I don't know how much of this is normal or how much might be related to some sort of non-neurotypicality. I've never had an interest in body modification for myself, and don't even normally wear earrings (tho I have pierced ears, which were done to me as a child despite protests). I am, however, not disturbed emotionally if I am injured. Yes, they hurt, but if something happens and I'm bleeding I've always managed to stay calm and do something to treat it. When I was younger I used to think that was just because I was a girl and it wouldn't make sense to freak out over seeing some of my own blood if I was going to be seeing it every month for a good segment of my life, but I had to rethink that after one time I cut my leg and my gran completely flipped out while I just sighed and hobbled downstairs to get an ace bandage. (Tho, granted, she could have been concerned about tetanus, as I cut it on a metal file box.)

Semi-related to body horror, I also seem immune to the Uncanny Valley effect. I found it interesting and confusing to learn about way back when I first got internet in the 90's and find that humans squicking over 'giant dolls' was one of the things holding up research into more human-like robots.

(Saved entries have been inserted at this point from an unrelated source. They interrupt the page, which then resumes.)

(** * Schema-driven content sanitizer: [contentManagementUtilRemoveFieldsFromData]

    A shallow embedding of the helper-plugin function that strips
    server-managed fields from a content entry before it is submitted,
    walking components and dynamic zones with the schema of each nested
    value.

    The embedding follows the TypeScript source line by line.  JavaScript
    values are a tree type; property access, truthiness, [Array.isArray],
    [Object.keys], [Object.assign], [delete] and lodash's [get] are written
    out as functions on it.  Numbers are the integer-valued ones.  Objects
    are association lists read in the order [Object.keys] enumerates them;
    a JavaScript object binds each key once, which the predicate [wf]
    records where a statement needs it.  Properties inherited from the
    built-in prototypes are read as [undefined]: none of the names the
    function reads ([attributes], [options], [type], [component],
    [repeatable], [timestamps], [__component]) is one of them.

    The function is embedded twice.  The tree model is a total function on
    trees; the statements about the output are about it.  The store model
    holds objects by reference and performs the allocations and writes of
    the source; the statement that the arguments are left as they were is
    about it.  A later section shows that the store model computes what
    the tree model does; the last part collects further properties of
    both: the fields and their order, what makes a call throw, how two
    passes compose, and what the output shares with the input. *)

From Stdlib Require Import List String Ascii ZArith Bool Lia Arith.
From Stdlib Require Import DecimalString DecimalNat.
Import ListNotations.
Local Open Scope string_scope.
Local Open Scope list_scope.

(** ** Results of fallible evaluation *)

Inductive error : Type :=
| TypeError      (* thrown by the engine: property read on null or undefined,
                    Object.keys of null or undefined, key conversion *)
| Unsupported    (* the walk would enter a character of a string primitive *)
| RangeError.    (* the call stack is exhausted (store model only) *)

Inductive result (A : Type) : Type :=
| Ok (a : A)
| Throw (e : error).
Arguments Ok {A} a.
Arguments Throw {A} e.

Definition bind {A B} (c : result A) (k : A -> result B) : result B :=
  match c with
  | Ok a => k a
  | Throw e => Throw e
  end.

Notation "x <- c ;; k" := (bind c (fun x => k))
  (at level 61, c at next level, right associativity).

Section MapM.
Context {A B : Type}.
Variable f : A -> result B.

(** [Array.prototype.map] with a callback that may throw: entries are
    visited from the left and the first exception ends the call. *)
Fixpoint mapM (l : list A) : result (list B) :=
  match l with
  | [] => Ok []
  | x :: rest => y <- f x ;; ys <- mapM rest ;; Ok (y :: ys)
  end.
End MapM.

Section Join.
Context {A : Type}.
Variable f : A -> result string.

(** [Array.prototype.join] with a comma, each entry rendered by [f]. *)
Fixpoint joinWith (l : list A) : result string :=
  match l with
  | [] => Ok ""
  | e :: rest =>
      s <- f e ;;
      match rest with
      | [] => Ok s
      | _ => r <- joinWith rest ;; Ok (s ++ "," ++ r)%string
      end
  end.
End Join.

(** ** JavaScript values *)

Module JS.

Unset Elimination Schemes.
Inductive value : Type :=
| VUndef
| VNull
| VBool (b : bool)
| VNum (n : Z)
| VStr (s : string)
| VArr (elems : list value)
| VObj (props : list (string * value)).
Set Elimination Schemes.

Definition entries := list (string * value).

Section ValueInd.
Variable P : value -> Prop.
Hypothesis Hundef : P VUndef.
Hypothesis Hnull : P VNull.
Hypothesis Hbool : forall b, P (VBool b).
Hypothesis Hnum : forall n, P (VNum n).
Hypothesis Hstr : forall s, P (VStr s).
Hypothesis Harr : forall elems, Forall P elems -> P (VArr elems).
Hypothesis Hobj : forall props, Forall (fun kv => P (snd kv)) props -> P (VObj props).

Fixpoint value_ind (v : value) : P v :=
  match v with
  | VUndef => Hundef
  | VNull => Hnull
  | VBool b => Hbool b
  | VNum n => Hnum n
  | VStr s => Hstr s
  | VArr elems =>
      Harr elems
        ((fix all (l : list value) : Forall P l :=
            match l with
            | [] => Forall_nil P
            | x :: rest => Forall_cons x (value_ind x) (all rest)
            end) elems)
  | VObj props =>
      Hobj props
        ((fix all (l : entries) : Forall (fun kv => P (snd kv)) l :=
            match l with
            | [] => Forall_nil _
            | kv :: rest => Forall_cons kv (value_ind (snd kv)) (all rest)
            end) props)
  end.
End ValueInd.

(** [!value] is [negb (truthy value)]. *)
Definition truthy (v : value) : bool :=
  match v with
  | VUndef | VNull => false
  | VBool b => b
  | VNum n => negb (n =? 0)%Z
  | VStr s => negb (s =? "")
  | VArr _ | VObj _ => true
  end.

Definition isArray (v : value) : bool :=
  match v with
  | VArr _ => true
  | _ => false
  end.

(** [v === s] for a string [s]: strict equality never converts. *)
Definition strictEqStr (s : string) (v : value) : bool :=
  match v with
  | VStr t => t =? s
  | _ => false
  end.

Definition string_of_nat (i : nat) : string :=
  NilZero.string_of_uint (Nat.to_uint i).

Definition string_of_Z (n : Z) : string :=
  NilZero.string_of_int (Z.to_int n).

(** *** Own properties *)

Section Props.
Context {A : Type}.

Fixpoint assoc (k : string) (props : list (string * A)) : option A :=
  match props with
  | [] => None
  | (k', v) :: rest => if k' =? k then Some v else assoc k rest
  end.

(** [delete o[k]] *)
Fixpoint delete (props : list (string * A)) (k : string) : list (string * A) :=
  match props with
  | [] => []
  | (k', v) :: rest => if k' =? k then delete rest k else (k', v) :: delete rest k
  end.

(** [o[k] = x]: an existing binding is overwritten in place, a new one is
    added after the others. *)
Fixpoint set (props : list (string * A)) (k : string) (x : A) : list (string * A) :=
  match props with
  | [] => [(k, x)]
  | (k', v) :: rest => if k' =? k then (k', x) :: rest else (k', v) :: set rest k x
  end.

(** The index-named properties of an array, numbered from [i]. *)
Fixpoint indexed (i : nat) (elems : list A) : list (string * A) :=
  match elems with
  | [] => []
  | v :: rest => (string_of_nat i, v) :: indexed (S i) rest
  end.

Definition keys (props : list (string * A)) : list string := map fst props.

(** The array index a key denotes: the one whose canonical decimal
    rendering is the key. *)
Definition indexOfKey (k : string) (len : nat) : option nat :=
  find (fun i => string_of_nat i =? k) (seq 0 len).

End Props.

Fixpoint chars (s : string) : list value :=
  match s with
  | EmptyString => []
  | String c rest => VStr (String c EmptyString) :: chars rest
  end.

(** The own enumerable string-keyed properties, as [Object.keys] lists them
    and [Object.assign({}, v)] copies them. *)
Definition ownEntries (v : value) : entries :=
  match v with
  | VObj props => props
  | VArr elems => indexed 0 elems
  | VStr s => indexed 0 (chars s)
  | _ => []
  end.

Definition elemAt (k : string) (elems : list value) : value :=
  if k =? "length" then VNum (Z.of_nat (List.length elems))
  else match indexOfKey k (List.length elems) with
       | Some i => nth i elems VUndef
       | None => VUndef
       end.

(** [v[k]] for a [v] that is neither null nor undefined. *)
Definition prop (v : value) (k : string) : value :=
  match v with
  | VObj props => match assoc k props with Some x => x | None => VUndef end
  | VArr elems => elemAt k elems
  | VStr s => elemAt k (chars s)
  | _ => VUndef
  end.

(** [v[k]] (or [v.k]): reading a property of null or undefined throws. *)
Definition member (v : value) (k : string) : result value :=
  match v with
  | VUndef | VNull => Throw TypeError
  | _ => Ok (prop v k)
  end.

(** [ToString], which turns the operand of a computed member access into a
    property key.  An array joins its entries with commas, null and
    undefined entries as the empty string; a plain object reads
    "[object Object]" unless an own [toString] property, which no value of
    this model can call, hides the inherited method. *)
Fixpoint toString (v : value) : result string :=
  match v with
  | VUndef => Ok "undefined"
  | VNull => Ok "null"
  | VBool true => Ok "true"
  | VBool false => Ok "false"
  | VNum n => Ok (string_of_Z n)
  | VStr s => Ok s
  | VArr elems =>
      joinWith (fun e => match e with
                         | VUndef | VNull => Ok ""
                         | _ => toString e
                         end) elems
  | VObj props =>
      match assoc "toString" props with
      | Some _ => Throw TypeError
      | None => Ok "[object Object]"
      end
  end.
(** [1 - t] for a finite valid [t >= 0]: below one it is a normal number
    that is at most one, at one it is [+0.0], above one it is a finite
    negative number. *)
Lemma sub_one_spec (mt : positive) (et : Z) :
  bounded Float64.prec Float64.emax mt et = true ->
  let y := Float64.sub (Float64.of_Z 1) (S754_finite false mt et) in
  (SFltb (S754_finite false mt et) (Float64.of_Z 1) = true
   /\ exists my ey, y = S754_finite false my ey /\ 2 ^ 52 <= Zpos my < 2 ^ 53
        /\ -1074 <= ey /\ (ey <= -53 \/ (ey = -52 /\ Zpos my = 2 ^ 52)))
  \/ y = S754_zero false
  \/ (exists my ey, y = S754_finite true my ey).
Proof.
  intros Hv. destruct (bounded_canonical mt et Hv) as (He & Hm & Hnorm & Hemin).
  cbv zeta.
  change (Float64.of_Z 1) with (S754_finite false 4503599627370496 (-52)).
  unfold Float64.sub, SFsub. cbn [cond_Zopp].
  set (ez0 := Z.min (-52) et).
  assert (Hez : ez0 <= -52 /\ ez0 <= et) by (unfold ez0; lia).
  rewrite !shl_align_fst by lia.
  change (Zpos 4503599627370496) with (2 ^ 52).
  rewrite <- Z.pow_add_r by lia. replace (52 + (-52 - ez0)) with (- ez0) by lia.
  destruct (2 ^ (- ez0) - Zpos mt * 2 ^ (et - ez0)) as [|D|D] eqn:HD.
  - right. left. reflexivity.
  - left. unfold binary_normalize.
    assert (Het : et <= -53).
    { destruct (Z.leb_spec et (-53)) as [|Hgt]; [done|]. exfalso.
      assert (Hez0 : ez0 = -52) by (unfold ez0; lia). rewrite Hez0 in HD.
      change (- -52) with 52 in HD.
      specialize (Hnorm ltac:(lia)).
      assert (1 <= 2 ^ (et - -52)) by (apply (Z.pow_le_mono_r 2 0); lia).
      nia. }
    assert (Hez0 : ez0 = et) by (unfold ez0; lia). rewrite Hez0 in *. clear Hez0 Hez ez0.
    rewrite Z.sub_diag in HD. change (2 ^ 0) with 1 in HD. rewrite Z.mul_1_r in HD.
    split.
    { unfold SFltb, SFcompare. by replace (et ?= -52) with Lt by (symmetry; apply Z.compare_lt_iff; lia). }
    destruct (one_minus_difference mt et Hm ltac:(lia)) as [_ Hlow].
    rewrite Z.min_r in Hlow by lia. specialize (Hlow ltac:(lia)).
    rewrite Z.sub_diag in Hlow. change (2 ^ 0) with 1 in Hlow. rewrite Z.mul_1_r in Hlow.
    assert (Hlo : -53 - et + 1 <= Zpos (digits2_pos D)).
    { apply digits2_pos_lower; lia. }
    assert (Hhi : Zpos (digits2_pos D) <= - et).
    { destruct (Z.leb_spec (Zpos (digits2_pos D)) (- et)); [done|]. exfalso.
      pose proof (digits2_pos_bounds D) as [Hl _].
      assert (2 ^ (- et) <= 2 ^ (Zpos (digits2_pos D) - 1)) by (apply Z.pow_le_mono_r; lia).
      lia. }
    destruct (binary_round_normal false D et ltac:(lia)) as (m' & e' & -> & Hm' & He').
    replace (e' <=? 971) with true by (symmetry; apply Z.leb_le; lia).
    exists m', e'. split; [done|]. split; [done|]. split; [lia|].
    destruct He' as [-> | [-> Hm2]]; [left; lia|].
    destruct (Z.eq_dec (Zpos (digits2_pos D) + et - 52) (-52)) as [Heq | Hne];
      [right; split; [exact Heq | exact Hm2] | left; lia].
  - right. right. unfold binary_normalize.
    assert (HA : 0 < 2 ^ (- ez0)) by (apply Z.pow_pos_nonneg; lia).
    assert (Het : -52 <= et).
    { destruct (Z.leb_spec (-52) et) as [|Hlt]; [done|]. exfalso.
      assert (Hez0 : ez0 = et) by (unfold ez0; lia). rewrite Hez0 in HD.
      rewrite Z.sub_diag in HD. change (2 ^ 0) with 1 in HD.
      assert (2 ^ 53 <= 2 ^ (- et)) by (apply Z.pow_le_mono_r; lia).
      lia. }
    assert (Hez0 : ez0 = -52) by (unfold ez0; lia). rewrite Hez0 in *. clear Hez0 Hez ez0.
    change (- -52) with 52 in *. replace (et - -52) with (et + 52) in HD by lia.
    specialize (Hnorm ltac:(lia)).
    assert (HP : 0 < 2 ^ (et + 52)) by (apply Z.pow_pos_nonneg; lia).
    assert (HDv : Zpos D = Zpos mt * 2 ^ (et + 52) - 2 ^ 52) by lia.
    assert (HDlt : Zpos D < 2 ^ (et + 105)).
    { replace (et + 105) with (53 + (et + 52)) by lia. rewrite Z.pow_add_r by lia. nia. }
    assert (Hhi : Zpos (digits2_pos D) <= et + 105).
    { destruct (Z.leb_spec (Zpos (digits2_pos D)) (et + 105)); [done|]. exfalso.
      pose proof (digits2_pos_bounds D) as [Hl _].
      assert (2 ^ (et + 105) <= 2 ^ (Zpos (digits2_pos D) - 1))
        by (apply Z.pow_le_mono_r; lia).
      lia. }
    destruct (Z.leb_spec (Zpos (digits2_pos D)) 1075) as [Hsmall | Hbig].
    + destruct (binary_round_normal true D (-52) ltac:(lia)) as (m' & e' & -> & Hm' & He').
      replace (e' <=? 971) with true by (symmetry; apply Z.leb_le; lia).
      by exists m', e'.
    + assert (Hd : Zpos (digits2_pos D) = 1076) by lia.
      assert (Het' : et = 971) by lia. subst et.
      change (971 + 52) with 1023 in *.
      unfold binary_round, shl_align. rewrite Hd.
      replace (fexp Float64.prec Float64.emax (1076 + -52) - -52) with 1023
        by (unfold fexp, emin, Float64.prec, Float64.emax; lia).
      destruct (binary_round_aux_spec true D (-52) loc_Exact ltac:(lia) ltac:(lia))
        as (m' & e' & -> & Hm' & He' & Hq).
      rewrite Hd in He', Hq. change (1076 - 53) with 1023 in *.
      change (-52 + 1023) with 971 in *.
      assert (Hp : 2 ^ 52 < 2 ^ 1023) by (apply Z.pow_lt_mono_r; lia).
      assert (Hdiv : Zpos D / 2 ^ 1023 = Zpos mt - 1).
      { symmetry. apply Z.div_unique with (r := 2 ^ 1023 - 2 ^ 52); lia. }
      rewrite Hdiv in Hq.
      assert (He'' : e' = 971).
      { destruct (Z.eq_dec e' 971) as [|Hne]; [done|]. exfalso.
        assert (e' = 972) by lia. subst e'. change (972 - 971) with 1 in Hq.
        change (2 ^ 1) with 2 in Hq. lia. }
      subst e'. cbn [Z.leb Z.compare Pos.compare Pos.compare_cont]. by exists m', 971.
Qed.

And to get back to dolls (and body horror), two of my current OOAK projects pending are a Silent Hill Bubblehead Nurse and Pyramid Head set (for the Evil Overlord). Which also reminds me. There IS one part of that project that disturbed me in 'body horror' terms. We got a cheap poseable doll for the nurse that had insert eyes... which were removed in preparation for the OOAKing because no point in wasting them. I am somewhat uncomfortable looking at a doll face with no eyes, similar to how I am uncomfortable if they are staring right at me. The action figure guy to be turned into Pyramid Head is similar as (when purchased secondhand) he has marker on his face specifically marking out the eyes. I also remember one horror movie clip from when I was a kid that disturbed me (no idea which film, actually, as I have not seen it again) that had a teddy bear on some kind of turntable (or the camera moved around) with its eyes pulled out and it was bleeding. Oddly, Tommy Tortoise, my oldest plush, is missing one eye and THAT doesn't bother me, but it might be because there's no hole (his eyes were applique or some kind of iron on, not sewn on) and because he's been like that for decades and I'm used to it. And even more oddly, this does not extend to humans. The staring thing does, but the "eye scream" not so much. Someone in a horror film loses an eye, or something like the notorious needle-in-the-eye scene in Dead Space and it has no more effect on me than other gore. It's just dollies and plushies losing eyes that I find disturbing.

Hope that ramble helps with any research (weird psychological studies are another thing that interests me XD), and sorry about the link to anyone not so interested.